Earlier, Trade Minister Gita Wirjawan said that Indonesia’s exports could remain stagnant this year as major trading partners such as the United States and Japan and European countries might keep cutting demand.

Analysts also believe that export prospects will remain gloomy this year although there are signs of recovery in the country’s leading trading partners, such as China and the US.

However, they estimate exports will increase only slightly and the rise may be still too small to bring the country’s trade balance back into positive territory.

Latif Adam, an economist at the Indonesian Institute of Sciences (LIPI), said that Indonesia’s exports would expand, albeit at a lower rate, thanks to economic recovery in Indonesia’s major trading partners

In its latest forecast, the International Monetary Fund (IMF) predicts the global economy will grow by 3.5 percent in 2013 with fewer risks of policy mistakes and lower levels of financial stress.

“This will slightly push up demand for our commodities.

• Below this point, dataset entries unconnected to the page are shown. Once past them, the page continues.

(* ===== verification/_CoqProject ===== *)
-Q . S2P
Prelude.v
Ordering.v
Protocol.v
Utf8.v
Sse.v
Decimal.v
SessionState.v
Reducer.v
ReducerReplay.v
ReducerSteps.v
SessionInvariants.v
SessionHeads.v
SessionTheorems.v
Tools.v
Validation.v
External.v
Usage.v
ModelSpec.v
ContextData.v
ContextCompiler.v
ContextTheorems.v
ContextProviders.v
Event.v
Registry.v
Policy.v
KernelBase.v
Command.v
RecordCodec.v
RecordCodecTheorems.v
Profile.v
ModelStream.v
ProviderHttp.v
ProviderStream.v
ProviderStreamLogic.v
OpenAiChat.v
OpenAiResponses.v
OpenAiStream.v
OpenAiTheorems.v
OpenAiResponsesTheorems.v
Anthropic.v
AnthropicStream.v
AnthropicTheorems.v
ModelProvider.v
Approval.v
ToolAudit.v
Artifact.v
Store.v
StoreTheorems.v
Archive.v
ArchiveTheorems.v
KernelConfig.v
KernelMonad.v
KernelRequest.v
KernelTools.v
KernelTurn.v
KernelRun.v
KernelLogic.v
KernelTheorems.v
KernelTurnTheorems.v
KernelRunTheorems.v
KernelLiveness.v
RuntimeData.v
RuntimeWiring.v
Runtime.v
RuntimeLogic.v
RuntimeTheorems.v
FetchAddress.v
FetchUrl.v
FetchData.v
FetchHttp.v
FetchHttpTheorems.v
FetchBody.v
FetchCache.v
FetchCacheTheorems.v
FetchProvider.v
FetchProviderTheorems.v
FetchTool.v
(** A [for] loop whose body may return early with [?]. *)
Fixpoint result_fold {E S A} (f : S → A → Result E S) (s : S) (l : list A) : Result E S :=
  match l with
  | [] => Ok s
  | x :: l' => result_bind (f s x) (λ s', result_fold f s' l')
  end.

Declare Scope tea_scope.
Delimit Scope tea_scope with tea.
Notation "'let?' x ':=' m 'in' k" := (result_bind m (λ x, k))
  (at level 10, x name, m at level 200, k at level 200) : tea_scope.
Notation "'try?' m 'in' k" := (result_bind m (λ _, k))
  (at level 10, m at level 200, k at level 200) : tea_scope.

(** ** Mutable receivers: [&mut self] methods returning [Result]

    A computation maps a state to a result and the state it leaves behind.  The
    state survives an error: a method that fails after some of its mutations
    leaves exactly those mutations in the receiver. *)

Definition ST (S E A : Type) : Type := S → Result E A * S.

Definition st_ret {S E A} (a : A) : ST S E A := λ s, (Ok a, s).
Definition st_throw {S E A} (e : E) : ST S E A := λ s, (Err e, s).
Definition st_bind {S E A B} (m : ST S E A) (k : A → ST S E B) : ST S E B :=
  λ s, match m s with
       | (Ok a, s') => k a s'
       | (Err e, s') => (Err e, s')
       end.
Definition st_gets {S E A} (f : S → A) : ST S E A := λ s, (Ok (f s), s).
Definition st_modify {S E} (f : S → S) : ST S E unit := λ s, (Ok tt, f s).
Definition st_lift {S E A} (r : Result E A) : ST S E A := λ s, (r, s).
Definition st_ensure {S E} (b : bool) (e : E) : ST S E unit := st_lift (ensure b e).

(** A [for] loop over [l] in a fallible method. *)
Fixpoint st_for {S E A} (l : list A) (f : A → ST S E unit) : ST S E unit :=
  match l with
  | [] => st_ret tt
  | x :: l' => st_bind (f x) (λ _, st_for l' f)
  end.

Notation "'let!' x ':=' m 'in' k" := (st_bind m (λ x, k))
  (at level 10, x name, m at level 200, k at level 200) : tea_scope.
Notation "'do!' m 'in' k" := (st_bind m (λ _, k))
  (at level 10, m at level 200, k at level 200) : tea_scope.

(** [Arguments] keep [simpl] from unfolding the binds of a handler. *)
Arguments st_bind : simpl never.
Arguments result_bind : simpl never.

(** ** Bytes of UTF-8 strings

    A Rust [String] is its sequence of UTF-8 bytes; [len] counts bytes. *)

Definition bytes (s : string) : list N := Ascii.N_of_ascii <$> String.list_ascii_of_string s.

In addition to this, we project that the government’s move to extend exports to non-traditional markets will begin to generate outcome,” Latif said.

He estimated exports would increase by 9.22 percent this year, but the trade deficit would continue as imports would leap by 9.24 percent during the year. Latif predicted that the trade balance would remain in the red.

Indonesia, one of the world’s biggest producers of key commodities, relies heavily on such raw materials to boost exports. Exports of palm oil, rubber, coal and other mineral commodities dropped significantly last year due to a global plunge in commodity prices.

Anton Hendranata, Bank Danamon’s chief economist, sees a positive outlook for Indonesia’s trade this year, saying that exports might surge by 6.4 percent, with imports rising by 7.5 percent.

“Exports will benefit from recovery in China, which has seen its economy start to pick up by 8 percent, and that will help raise commodity prices as well as volumes,” he said.

The brighter prospect for exports will partly be supported by the depreciation of the rupiah, which will make Indonesia’s goods more competitive in foreign markets.

On the other hand, imports of capital goods, such as heavy equipment, may decline due to slowing production activities.

The rupiah, which was the worst-performing currency in Asia last year, fell as low as Rp 9,778 per dollar before closing 0.3 percent higher on Friday at Rp 9,713, according to bank prices compiled by Bloomberg.